# Primary fermenting Dragon's Blood



## Jal5 (Mar 10, 2018)

About how many days does the primary fermenting take on DB? I know I am supposed to let it go until it stabilizes at < 1.000 SG but the question is do you leave the fruit bag in all that time? I am sure this has been asked before but I couldn't remember where! Thanks
Joe


----------



## NorCal (Mar 10, 2018)

There are a lot of variables, especially fermentation temperatures. For a healthy and active ferment, I would say somewhere between 3 days and 3 weeks.


----------



## Jal5 (Mar 10, 2018)

NOrCal- so for all the time whether days or weeks do you leave the fruit bag in the primary?


----------



## chasemandingo (Mar 10, 2018)

Yes you would leave the fruit in as long as fermentation is going on.

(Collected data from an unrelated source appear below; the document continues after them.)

Lemma toggles_share_debounce_time_witness :
  let c := {| get_button := fun _ => true; get_axis := fun _ => 0 |} in
  let self := {| quit := false; lights_are_on := false;
                 stealth_is_on := false; last_button_time := 0;
                 video_enabled := false; pcm_file := None |} in
  suppressed (fst (toggle_lights self c 1)) (5 # 4) = true /\
  fst (toggle_stealth self c (1 # 4)) = self.
Proof.
  intros c self.
  destruct (toggles_share_debounce_time self c 1) as [(_ & _ & Hflip) _].
  destruct (toggles_share_debounce_time self c (1 # 4)) as [_ (_ & Hsame & _)].
  split.
  - apply Hflip.
    + vm_compute. discriminate.
    + vm_compute. discriminate.
  - apply Hsame. reflexivity.
Defined.

(** ** One call of [processVideo] *)

Lemma display_video_fields (cv2 : option Cv2) (self : PS3Rover) (io : Tick)
    (jpegbytes : list Byte.byte) :
  let self' := fst (fst (display_video cv2 self io jpegbytes)) in
  lights_are_on self' = lights_are_on self /\
  stealth_is_on self' = stealth_is_on self /\
  last_button_time self' = last_button_time self /\
  video_enabled self' = video_enabled self /\
  pcm_file self' = pcm_file self.
Proof.
  unfold display_video.
  destruct (video_enabled self) eqn:Hen, cv2 as [cv|]; simpl; auto.
  destruct (imdecode cv jpegbytes); simpl; auto.
  destruct (imshow_raises io); simpl; auto.
  destruct (Z.land (waitKey io) 255 =? 27)%Z; simpl; auto.
Qed.

Lemma display_video_events (cv2 : option Cv2) (self : PS3Rover) (io : Tick)
    (jpegbytes : list Byte.byte) :
  let ev := snd (fst (display_video cv2 self io jpegbytes)) in
  ev = [] \/ exists image, ev = [Imshow image].
Proof.
  unfold display_video.
  destruct (video_enabled self), cv2 as [cv|]; simpl; auto.
  destruct (imdecode cv jpegbytes); simpl; auto.
  destruct (imshow_raises io); simpl; auto.
  destruct (Z.land (waitKey io) 255 =? 27)%Z; simpl; eauto.
Qed.

Lemma toggle_lights_events (self : PS3Rover) (c : Controller) (now : Q) :
  let ev := snd (toggle_lights self c now) in
  ev = [] \/ ev = [TurnLightsOn] \/ ev = [TurnLightsOff].
Proof.
  destruct (toggle_lights_cases self c now)
    as [(_ & _ & ->) | (_ & ->)]; simpl; auto.
  destruct (lights_are_on self); auto.
Qed.

Lemma toggle_stealth_events (self : PS3Rover) (c : Controller) (now : Q) :
  let ev := snd (toggle_stealth self c now) in
  ev = [] \/ ev = [TurnStealthOn] \/ ev = [TurnStealthOff].
Proof.
  destruct (toggle_stealth_cases self c now)
    as [(_ & _ & ->) | (_ & ->)]; simpl; auto.
  destruct (stealth_is_on self); auto.
Qed.
Lemma no_nested_watched path rec s :
  isPathWatched path s = false → no_nested s → no_nested (watched path rec s).
Proof.
  intros Hcov Hflat p w d w' Hp Hd Hr.
  apply watched_watchers in Hp as [Hp Hpc]. apply watched_watchers in Hd as [Hd Hdc].
  destruct Hp as [Hp|Hp], Hd as [Hd|Hd]; simplify_eq; simpl in *.
  - unfold is_child_of. by rewrite String.eqb_refl.
  - by apply Hdc.
  - destruct (isPathWatched_false path s p w Hcov Hp) as [Hne Hpre].
    unfold is_child_of. rewrite (Hpre Hr). apply andb_false_r.
  - by apply (Hflat p w d w').
Qed.

Lemma watchPath_keeps_flat path rec : steps keeps_flat (watchPath E path rec).
Proof.
  intros s Hflat. rewrite watchPath_eq.
  destruct (isPathWatched path s) eqn:Hcov; [done|].
  destruct (fs_watch_ok E path rec); [|done].
  by apply no_nested_watched.
Qed.

Lemma step_keeps_flat a : steps keeps_flat (step E a).
Proof.
  destruct a; try apply watchPath_keeps_flat;
    unfold_above_watchPath; unfold clear, unwatch;
    steps_structure; try apply watchPath_keeps_flat;
    apply (steps_modify keeps_flat); intros ?; unfold keeps_flat, no_nested; simpl;
    first [ done | intros _ ? ? ? ? H; by apply elem_of_nil in H ].
Qed.

End RegistryMore.

Section RegistryFacts.

Variable E : env.

(** X1.  In every state a watcher can reach, no registered path lies
    strictly below the root of a registered recursive watch. *)
Theorem no_entry_below_recursive_root throttle mode acts p w d w' :
  let s := run E acts (initial E throttle mode) in
  (p, w) ∈ watchers s → (d, w') ∈ watchers s → recursive w = true →
  d = p ∨ StringPrototypeStartsWith d p = false.
Proof.
  intros s Hp Hd Hr.
  assert (Hflat : no_nested s).
  { apply (run_steps E keeps_flat acts (step_keeps_flat E)).
    intros ? ? ? ? H. by apply elem_of_nil in H. }
  specialize (Hflat p w d w' Hp Hd Hr). unfold is_child_of in Hflat.
  apply andb_false_iff in Hflat as [Hflat|Hflat]; [left | by right].
  apply negb_false_iff, String.eqb_eq in Hflat. by subst.
Qed.
(* ====================================================================== *)
(** ** The decoder reads 21 bytes *)
(* ====================================================================== *)

Lemma idx_firstn (l : list byte) (n i : nat) :
  (i < n)%nat -> idx (firstn n l) i = idx l i.
Proof.
  intros Hi. unfold idx. f_equal. revert l i Hi.
  induction n as [| n IH]; intros l i Hi; [lia |].
  destruct l as [| x l]; [now destruct i |].
  destruct i as [| i]; [reflexivity |]. cbn. apply IH. lia.
Qed.

Lemma checksum_prefix (l : list byte) : checksum (firstn 21 l) = checksum l.
Proof.
  unfold checksum, byte_sum_2_19. do 5 f_equal.
  apply map_ext_in. intros i Hi. apply in_seq in Hi. apply idx_firstn. lia.
Qed.

Ltac to_frame_bytes :=
  rewrite ?at_offset_add; rewrite ?idx_at_offset; cbn [Nat.add];
  rewrite ?idx_firstn by lia.

Lemma ParseLib_parse_frame_prefix (l : list byte)
    (slow : option gas_sensor_slow_data_t)
    (w : option gas_sensor_waveform_t) (st : option gas_sensor_status_t) :
  ParseLib.gas_sensor_parse_frame (Some (firstn 21 l)) slow w st =
  ParseLib.gas_sensor_parse_frame (Some l) slow w st.
Proof.
  unfold ParseLib.gas_sensor_parse_frame, ParseLib.gas_sensor_verify_checksum.
  rewrite !ParseLib_calculate_checksum_spec, checksum_prefix.
  unfold ParseLib.parse_waveform, ParseLib.parse_slow_switch,
    ParseLib.parse_insp_vals, ParseLib.parse_exp_vals, ParseLib.parse_mom_vals,
    ParseLib.parse_gen_vals, ParseLib.parse_sensor_regs, ParseLib.parse_config_data,
    ParseLib.parse_service_data, ParseLib.parse_uint16_be.
  to_frame_bytes. reflexivity.
Qed.

Lemma SerialLib_parse_frame_prefix (l : list byte)
    (slow : option gas_sensor_slow_data_t)
    (w : option gas_sensor_waveform_t) (st : option gas_sensor_status_t) :
  SerialLib.gas_sensor_parse_frame (Some (firstn 21 l)) slow w st =
  SerialLib.gas_sensor_parse_frame (Some l) slow w st.
Proof.
  unfold SerialLib.gas_sensor_parse_frame, SerialLib.gas_sensor_verify_checksum.
  rewrite !SerialLib_calculate_checksum_spec, checksum_prefix.
  unfold SerialLib.parse_waveform, SerialLib.parse_slow_switch,
    SerialLib.parse_insp_vals, SerialLib.parse_exp_vals, SerialLib.parse_mom_vals,
    SerialLib.parse_gen_vals, SerialLib.parse_sensor_regs, SerialLib.parse_config_data,
    SerialLib.parse_service_data, SerialLib.parse_uint16_be.
  to_frame_bytes. reflexivity.
Qed.

(** X3: [gas_sensor_parse_frame] (either revision) reads no byte past
    [frame_data[20]]: on any buffer its result, return code and the three
    outputs, is the result on the buffer's first 21 bytes; and so are the
    results of [gas_sensor_verify_checksum]. *)
Theorem parse_frame_reads_21_bytes
    (rev : revision) (l : list byte) (slow : option gas_sensor_slow_data_t)
    (w : option gas_sensor_waveform_t) (st : option gas_sensor_status_t) :
  parse_frame_of rev (Some l) slow w st =
  parse_frame_of rev (Some (firstn 21 l)) slow w st /\
  ParseLib.gas_sensor_verify_checksum (Some l) =
  ParseLib.gas_sensor_verify_checksum (Some (firstn 21 l)) /\
  SerialLib.gas_sensor_verify_checksum (Some l) =
  SerialLib.gas_sensor_verify_checksum (Some (firstn 21 l)).
Proof.
  split; [| split].
  - destruct rev; cbn [parse_frame_of]; symmetry.
    + apply ParseLib_parse_frame_prefix.
    + apply SerialLib_parse_frame_prefix.
  - unfold ParseLib.gas_sensor_verify_checksum.
    rewrite !ParseLib_calculate_checksum_spec, checksum_prefix.
    now rewrite !idx_firstn by lia.
  - unfold SerialLib.gas_sensor_verify_checksum.
    rewrite !SerialLib_calculate_checksum_spec, checksum_prefix.
    now rewrite !idx_firstn by lia.
Qed.

(* ====================================================================== *)
(** ** What the checksum detects *)
(* ====================================================================== *)

Lemma u8_inj (a b : byte) : u8 a = u8 b -> a = b.
Proof.
  unfold u8. intros H. apply N2Z.inj in H.
  pose proof (Byte.of_to_N a) as Ha. pose proof (Byte.of_to_N b) as Hb.
  rewrite H in Ha. congruence.
Qed.

Lemma checksum_ok_iff (b : list byte) :
  checksum_ok b <-> byte_sum_2_20 b mod 256 = 0.
Proof.
  unfold checksum_ok, byte_sum_2_20. rewrite checksum_value.
  pose proof (idx_range b 20). pose proof (byte_sum_range b).
  generalize dependent (byte_sum_2_19 b). generalize dependent (idx b 20).
  intros c Hc s Hs. split; intros H; Z.div_mod_to_equations; lia.
Qed.

Lemma idx_set_byte (b : list byte) (i j : nat) (v : byte) :
  (i < length b)%nat ->
  idx (set_byte b i v) j = if (j =? i)%nat then u8 v else idx b j.
Proof.
  intros Hi. unfold set_byte.
  assert (Hl : length (firstn i b) = i) by (rewrite length_firstn; lia).
  destruct (Nat.eqb_spec j i) as [-> | Hne].
  - unfold idx. rewrite app_nth2 by lia. now rewrite Hl, Nat.sub_diag.
  - destruct (Nat.lt_ge_cases j i) as [Hlt | Hge].
    + unfold idx at 1. rewrite app_nth1 by lia.
      fold (idx (firstn i b) j). now apply idx_firstn.
    + unfold idx. rewrite app_nth2 by lia. rewrite Hl.
      destruct (j - i)%nat as [| d] eqn:Ed; [lia |]. cbn [nth].
      rewrite nth_skipn. do 2 f_equal. lia.
Qed.

(** Replacing one byte moves the sum over a range of indices by the
    difference of the two values when the index lies in the range. *)
Lemma sum_set_byte (b : list byte) (i : nat) (v : byte) (n s : nat) :
  (i < length b)%nat ->
  fold_right Z.add 0 (map (idx (set_byte b i v)) (seq s n)) =
  fold_right Z.add 0 (map (idx b) (seq s n)) +
  (if (s <=? i)%nat && (i <? s + n)%nat then u8 v - idx b i else 0).
Proof.
  intros Hi. revert s. induction n as [| n IH]; intros s.
  - cbn [seq map fold_right].
    destruct (Nat.leb_spec s i); destruct (Nat.ltb_spec i (s + 0)); cbn; lia.
  - cbn [seq map fold_right]. rewrite IH, idx_set_byte by exact Hi.
    destruct (Nat.eqb_spec s i) as [-> | Hne].
    + destruct (Nat.leb_spec (S i) i); [lia |].
      destruct (Nat.leb_spec i i); [| lia].
      destruct (Nat.ltb_spec i (i + S n)); [| lia]. cbn [andb]. lia.
    + destruct (Nat.leb_spec (S s) i); destruct (Nat.leb_spec s i);
        destruct (Nat.ltb_spec i (S s + n)); destruct (Nat.ltb_spec i (s + S n));
        cbn [andb]; lia.
Qed.

(** X4: [calculate_checksum] (either revision) returns the one byte value
    that, added to the bytes 2..19, makes the sum a multiple of 256; hence
    the checksum byte of a frame fits exactly when the bytes 2..20 sum to a
    multiple of 256, which is what the serial revision's
    [gas_sensor_verify_checksum] tests. *)
Theorem checksum_makes_zero_sum (b : list byte) :
  ParseLib.calculate_checksum b = SerialLib.calculate_checksum b /\
  0 <= SerialLib.calculate_checksum b <= 255 /\
  (byte_sum_2_19 b + SerialLib.calculate_checksum b) mod 256 = 0 /\
  (forall c, 0 <= c <= 255 -> (byte_sum_2_19 b + c) mod 256 = 0 ->
             c = SerialLib.calculate_checksum b) /\
  (SerialLib.gas_sensor_verify_checksum (Some b) = true <->
   byte_sum_2_20 b mod 256 = 0).
Proof.
  rewrite ParseLib_calculate_checksum_spec, SerialLib_calculate_checksum_spec.
  split; [reflexivity |].
  rewrite SerialLib_verify_checksum_iff. fold (checksum_ok b).
  rewrite checksum_ok_iff. rewrite checksum_value.
  pose proof (byte_sum_range b) as Hs.
  generalize dependent (byte_sum_2_19 b). intros s Hs.
  repeat split; try tauto; try (Z.div_mod_to_equations; lia).
  intros c Hc H. Z.div_mod_to_equations. lia.
Qed.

It will impart more flavor, color, tannins etc the longer the Fruit is in contact with fermenting must. Just make sure remove the bag everyday to squeeze and stir the wine.


----------



## NorCal (Mar 10, 2018)

The only time I would take the fruit out is if the fermentation was not going good and you were getting some off smells. As @chasemanding said you want the contact time for as long as possible to give the wine flavor and structure. Especially DB, as it is light on fruit to start.


----------



## Jal5 (Mar 11, 2018)

Thanks for all the answers. My DB is fermenting along nicely and I can hear it in the kitchen bubbling away as I type this! I put the cover and airlock on from the beginning to minimize any chance of fruit flies. I also covered the primary with a fleece jacket- seems to be working to keep some heat in. Must is 80 deg. now in a house that we keep the temp set to 68-70 this time of year. 

Joe


----------